(* ===== verification/Ticker.v ===== *)
(** * Ticker: passes on a ticker

    Models the loops [Run] of the sweeper ([sweep.go]), the relay
    ([relay/relay.go]), the pruner ([notify/pruner.go]) and the email dispatcher
    ([notify/email_dispatcher.go]).  A loop is a program whose calls are the pass
    itself, the context, the host's error handler and the select between the
    context and the ticker; [rounds] is how many passes are looked at.  The errors
    are those of each package, the type [E].

    Shown: a loop makes a pass at once, reports every pass that failed and goes on;
    it ends with the error of its context, and only when that has ended. *)

From S2P Require Import Prelude Interaction.

Inductive TickCall (E : Type) : Type -> Type :=
| RunPass : TickCall E (option E)
| CtxErr : TickCall E (option E)
| OnError (err : E) : TickCall E unit
| Await : TickCall E bool.               (* whether the context is done, or the ticker ticked *)
Arguments RunPass {E}.
Arguments CtxErr {E}.
Arguments OnError {E} err.
Arguments Await {E}.

(** How a loop ends: with an error, or nil where its context gives none. *)
Inductive Ending (E : Type) : Type :=
| Returned (err : option E)
| Running.
Arguments Returned {E} err.
Arguments Running {E}.

Section run.
Context {E : Type} (ConfigurationError : string -> E).

Fixpoint ticking (rounds : nat) : prog (TickCall E) (Ending E) :=
  match rounds with
  | 0 => Ret Running
  | S rounds =>
      let await :=
        do! (done : bool) := call Await in
        if done then do! err := call CtxErr in Ret (Returned err) else ticking rounds in
      do! failed := call RunPass in
      match failed with
      | None => await
      | Some err =>
          do! ended := call CtxErr in
          match ended with
          | Some err => Ret (Returned (Some err))
          | None => do! _ := call (OnError err) in await
          end
      end
  end.

Definition run_every (what : string) (interval : Z) (rounds : nat) : prog (TickCall E) (Ending E) :=
  if decide (interval <= 0)%Z
  then Ret (Returned (Some (ConfigurationError (what +:+ " interval must be positive"))))
  else ticking rounds.

Definition Sweeper_Run (interval : Z) (rounds : nat) : prog (TickCall E) (Ending E) :=
  run_every "a sweep" interval rounds.
Definition Relay_Run (interval : Z) (rounds : nat) : prog (TickCall E) (Ending E) :=
  run_every "a relay" interval rounds.
Definition Pruner_Run (interval : Z) (rounds : nat) : prog (TickCall E) (Ending E) :=
  run_every "a prune" interval rounds.
Definition EmailDispatcher_Run (interval : Z) (rounds : nat) : prog (TickCall E) (Ending E) :=
  run_every "an email dispatch" interval rounds.

(** ** What a loop does *)

Record World : Type := mk_world {
  passes : list (option E);      (* the passes made, with the errors they ended with *)
  reported : list E;
  ended : option E               (* the error of the context, once it has ended *)
}.

(** The context may end at any time, for good. *)
Definition ends_on (w w' : World) : Prop :=
  w' = w \/ (ended w = None /\ exists e, w' = mk_world (passes w) (reported w) (Some e)).

Definition any_call X (e : TickCall E X) (w : World) : Prop := True.

Definition does X (e : TickCall E X) : World -> X -> World -> Prop :=
  match e in TickCall _ X return World -> X -> World -> Prop with
  | RunPass => fun w answer w' => w' = mk_world (passes w ++ [answer]) (reported w) (ended w)
  | CtxErr => fun w answer w' => answer = ended w /\ w' = w
  | OnError err => fun w _ w' => w' = mk_world (passes w) (reported w ++ [err]) (ended w)
  | Await => fun w done w' => w' = w /\ (done = true -> is_Some (ended w))
  end.

(** The errors of the passes. *)
Definition failures (w : World) : list E := omap id (passes w).

(** How [rounds] turns end, from a world in which every failure was reported. *)
Definition kept_on (rounds : nat) (made : nat) (r : Ending E) (w : World) : Prop :=
  match r with
  | Running => length (passes w) = made + rounds /\ reported w = failures w
  | Returned err => is_Some err /\ err = ended w /\ made < length (passes w) <= made + rounds /\
      (reported w = failures w \/ exists last, failures w = reported w ++ [last])
  end.

Lemma ends_on_facts w w' : ends_on w w' ->
  passes w' = passes w /\ reported w' = reported w /\ (forall e, ended w = Some e -> ended w' = Some e).
Proof. intros [-> | [Hn (e & ->)] ]; split_and!; try done. intros e'. by rewrite Hn. Qed.

Lemma ticking_keeps_on rounds : forall w, reported w = failures w ->
  wp ends_on any_call does (ticking rounds) (kept_on rounds (length (passes w))) w.
Proof.
  induction rounds as [|rounds IH]; intros w Hw; cbn [ticking].
  { split; [lia|done]. }
  assert (Hawait : forall w1, reported w1 = failures w1 -> length (passes w1) = S (length (passes w)) ->
    wp ends_on any_call does
      (do! (done : bool) := call Await in if done then do! err := call CtxErr in Ret (Returned err) else ticking rounds)
      (kept_on (S rounds) (length (passes w))) w1).
  { intros w1 Hr1 Hp1 w2 (Hp2 & Hr2 & _)%ends_on_facts. split; [done|].
    assert (Hw2 : reported w2 = failures w2) by (unfold failures; by rewrite Hr2, Hp2, Hr1).
    intros done w3 [-> Hdone]. destruct done; cbn [bind].
    - destruct (Hdone eq_refl) as [e He]. intros w4 (Hp4 & Hr4 & Hk4)%ends_on_facts. split; [exact I|].
      intros err w5 [-> ->]. split_and!; [exists e; by apply Hk4|done|rewrite Hp4, Hp2; lia|rewrite Hp4, Hp2; lia|].
      left. unfold failures in *. by rewrite Hr4, Hp4.
    - eapply wp_mono; [|by apply IH]. rewrite Hp2, Hp1. intros [err|] w4; cbn [kept_on]; [|intros [H1 H2]; split; [lia|done]].
      intros (H1 & H2 & H3 & H4). split_and!; try done; lia. }
  intros w1 (Hp1 & Hr1 & _)%ends_on_facts. split; [done|]. intros failed w2 ->. cbn [bind].
  assert (Hmade : length (passes w1 ++ [failed]) = S (length (passes w))) by (rewrite length_app, Hp1; cbn; lia).
  assert (Hf : failures (mk_world (passes w1 ++ [failed]) (reported w1) (ended w1)) =
    reported w1 ++ match failed with Some err => [err] | None => [] end).
  { unfold failures. cbn. rewrite omap_app. unfold failures in Hw. rewrite Hp1, Hr1, Hw. by destruct failed. }
  destruct failed as [err|]; cbn [bind].
  - intros w3 (Hp3 & Hr3 & _)%ends_on_facts. split; [done|]. intros answer w4 [-> ->]. cbn [passes reported] in Hp3, Hr3.
    assert (Hf3 : failures w3 = reported w3 ++ [err]) by (unfold failures in *; cbn in Hf; by rewrite Hp3, Hf, Hr3).
    destruct (ended w3) as [e|] eqn:He.
    + split_and!; [done|done|rewrite Hp3; lia|rewrite Hp3; lia|]. right. by exists err.
    + intros w5 (Hp5 & Hr5 & _)%ends_on_facts. split; [done|]. intros [] w6 ->. cbn [bind]. apply Hawait; cbn.
      * unfold failures in *. cbn. by rewrite Hp5, Hr5, Hf3.
      * by rewrite Hp5, Hp3.
  - apply Hawait; [|exact Hmade]. rewrite Hf. by rewrite app_nil_r.
Qed.

(** A loop reports every pass that failed, but for the one its context ended in,
    never ends because of one, and ends with its context's error. *)
Theorem loop_goes_on what interval rounds w : (0 < interval)%Z -> reported w = failures w ->
  wp ends_on any_call does (run_every what interval rounds) (kept_on rounds (length (passes w))) w.
Proof. intros Hi Hw. unfold run_every. rewrite decide_False by lia. by apply ticking_keeps_on. Qed.
End run.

· · · · ·

* Assignment
Your task is to reproduce all the data exactly as shown.

* Result for this task
(* ===== verification/Ticker.v ===== *)
(** * Ticker: passes on a ticker

    Models the loops [Run] of the sweeper ([sweep.go]), the relay
    ([relay/relay.go]), the pruner ([notify/pruner.go]) and the email dispatcher
    ([notify/email_dispatcher.go]).  A loop is a program whose calls are the pass
    itself, the context, the host's error handler and the select between the
    context and the ticker; [rounds] is how many passes are looked at.  The errors
    are those of each package, the type [E].

    Shown: a loop makes a pass at once, reports every pass that failed and goes on;
    it ends with the error of its context, and only when that has ended. *)

From S2P Require Import Prelude Interaction.

Inductive TickCall (E : Type) : Type -> Type :=
| RunPass : TickCall E (option E)
| CtxErr : TickCall E (option E)
| OnError (err : E) : TickCall E unit
| Await : TickCall E bool.               (* whether the context is done, or the ticker ticked *)
Arguments RunPass {E}.
Arguments CtxErr {E}.
Arguments OnError {E} err.
Arguments Await {E}.

(** How a loop ends: with an error, or nil where its context gives none. *)
Inductive Ending (E : Type) : Type :=
| Returned (err : option E)
| Running.
Arguments Returned {E} err.
Arguments Running {E}.

Section run.
Context {E : Type} (ConfigurationError : string -> E).

Fixpoint ticking (rounds : nat) : prog (TickCall E) (Ending E) :=
  match rounds with
  | 0 => Ret Running
  | S rounds =>
      let await :=
        do! (done : bool) := call Await in
        if done then do! err := call CtxErr in Ret (Returned err) else ticking rounds in
      do! failed := call RunPass in
      match failed with
      | None => await
      | Some err =>
          do! ended := call CtxErr in
          match ended with
          | Some err => Ret (Returned (Some err))
          | None => do! _ := call (OnError err) in await
          end
      end
  end.

Definition run_every (what : string) (interval : Z) (rounds : nat) : prog (TickCall E) (Ending E) :=
  if decide (interval <= 0)%Z
  then Ret (Returned (Some (ConfigurationError (what +:+ " interval must be positive"))))
  else ticking rounds.

Definition Sweeper_Run (interval : Z) (rounds : nat) : prog (TickCall E) (Ending E) :=
  run_every "a sweep" interval rounds.
Definition Relay_Run (interval : Z) (rounds : nat) : prog (TickCall E) (Ending E) :=
  run_every "a relay" interval rounds.
Definition Pruner_Run (interval : Z) (rounds : nat) : prog (TickCall E) (Ending E) :=
  run_every "a prune" interval rounds.
Definition EmailDispatcher_Run (interval : Z) (rounds : nat) : prog (TickCall E) (Ending E) :=
  run_every "an email dispatch" interval rounds.

(** ** What a loop does *)

Record World : Type := mk_world {
  passes : list (option E);      (* the passes made, with the errors they ended with *)
  reported : list E;
  ended : option E               (* the error of the context, once it has ended *)
}.

(** The context may end at any time, for good. *)
Definition ends_on (w w' : World) : Prop :=
  w' = w \/ (ended w = None /\ exists e, w' = mk_world (passes w) (reported w) (Some e)).

Definition any_call X (e : TickCall E X) (w : World) : Prop := True.

Definition does X (e : TickCall E X) : World -> X -> World -> Prop :=
  match e in TickCall _ X return World -> X -> World -> Prop with
  | RunPass => fun w answer w' => w' = mk_world (passes w ++ [answer]) (reported w) (ended w)
  | CtxErr => fun w answer w' => answer = ended w /\ w' = w
  | OnError err => fun w _ w' => w' = mk_world (passes w) (reported w ++ [err]) (ended w)
  | Await => fun w done w' => w' = w /\ (done = true -> is_Some (ended w))
  end.

(** The errors of the passes. *)
Definition failures (w : World) : list E := omap id (passes w).

(** How [rounds] turns end, from a world in which every failure was reported. *)
Definition kept_on (rounds : nat) (made : nat) (r : Ending E) (w : World) : Prop :=
  match r with
  | Running => length (passes w) = made + rounds /\ reported w = failures w
  | Returned err => is_Some err /\ err = ended w /\ made < length (passes w) <= made + rounds /\
      (reported w = failures w \/ exists last, failures w = reported w ++ [last])
  end.

Lemma ends_on_facts w w' : ends_on w w' ->
  passes w' = passes w /\ reported w' = reported w /\ (forall e, ended w = Some e -> ended w' = Some e).
Proof. intros [-> | [Hn (e & ->)] ]; split_and!; try done. intros e'. by rewrite Hn. Qed.

Lemma ticking_keeps_on rounds : forall w, reported w = failures w ->
  wp ends_on any_call does (ticking rounds) (kept_on rounds (length (passes w))) w.
Proof.
  induction rounds as [|rounds IH]; intros w Hw; cbn [ticking].
  { split; [lia|done]. }
  assert (Hawait : forall w1, reported w1 = failures w1 -> length (passes w1) = S (length (passes w)) ->
    wp ends_on any_call does
      (do! (done : bool) := call Await in if done then do! err := call CtxErr in Ret (Returned err) else ticking rounds)
      (kept_on (S rounds) (length (passes w))) w1).
  { intros w1 Hr1 Hp1 w2 (Hp2 & Hr2 & _)%ends_on_facts. split; [done|].
    assert (Hw2 : reported w2 = failures w2) by (unfold failures; by rewrite Hr2, Hp2, Hr1).
    intros done w3 [-> Hdone]. destruct done; cbn [bind].
    - destruct (Hdone eq_refl) as [e He]. intros w4 (Hp4 & Hr4 & Hk4)%ends_on_facts. split; [exact I|].
      intros err w5 [-> ->]. split_and!; [exists e; by apply Hk4|done|rewrite Hp4, Hp2; lia|rewrite Hp4, Hp2; lia|].
      left. unfold failures in *. by rewrite Hr4, Hp4.
    - eapply wp_mono; [|by apply IH]. rewrite Hp2, Hp1. intros [err|] w4; cbn [kept_on]; [|intros [H1 H2]; split; [lia|done]].
      intros (H1 & H2 & H3 & H4). split_and!; try done; lia. }
  intros w1 (Hp1 & Hr1 & _)%ends_on_facts. split; [done|]. intros failed w2 ->. cbn [bind].
  assert (Hmade : length (passes w1 ++ [failed]) = S (length (passes w))) by (rewrite length_app, Hp1; cbn; lia).
  assert (Hf : failures (mk_world (passes w1 ++ [failed]) (reported w1) (ended w1)) =
    reported w1 ++ match failed with Some err => [err] | None => [] end).
  { unfold failures. cbn. rewrite omap_app. unfold failures in Hw. rewrite Hp1, Hr1, Hw. by destruct failed. }
  destruct failed as [err|]; cbn [bind].
  - intros w3 (Hp3 & Hr3 & _)%ends_on_facts. split; [done|]. intros answer w4 [-> ->]. cbn [passes reported] in Hp3, Hr3.
    assert (Hf3 : failures w3 = reported w3 ++ [err]) by (unfold failures in *; cbn in Hf; by rewrite Hp3, Hf, Hr3).
    destruct (ended w3) as [e|] eqn:He.
    + split_and!; [done|done|rewrite Hp3; lia|rewrite Hp3; lia|]. right. by exists err.
    + intros w5 (Hp5 & Hr5 & _)%ends_on_facts. split; [done|]. intros [] w6 ->. cbn [bind]. apply Hawait; cbn.
      * unfold failures in *. cbn. by rewrite Hp5, Hr5, Hf3.
      * by rewrite Hp5, Hp3.
  - apply Hawait; [|exact Hmade]. rewrite Hf. by rewrite app_nil_r.
Qed.

(** A loop reports every pass that failed, but for the one its context ended in,
    never ends because of one, and ends with its context's error. *)
Theorem loop_goes_on what interval rounds w : (0 < interval)%Z -> reported w = failures w ->
  wp ends_on any_call does (run_every what interval rounds) (kept_on rounds (length (passes w))) w.
Proof. intros Hi Hw. unfold run_every. rewrite decide_False by lia. by apply ticking_keeps_on. Qed.
End run.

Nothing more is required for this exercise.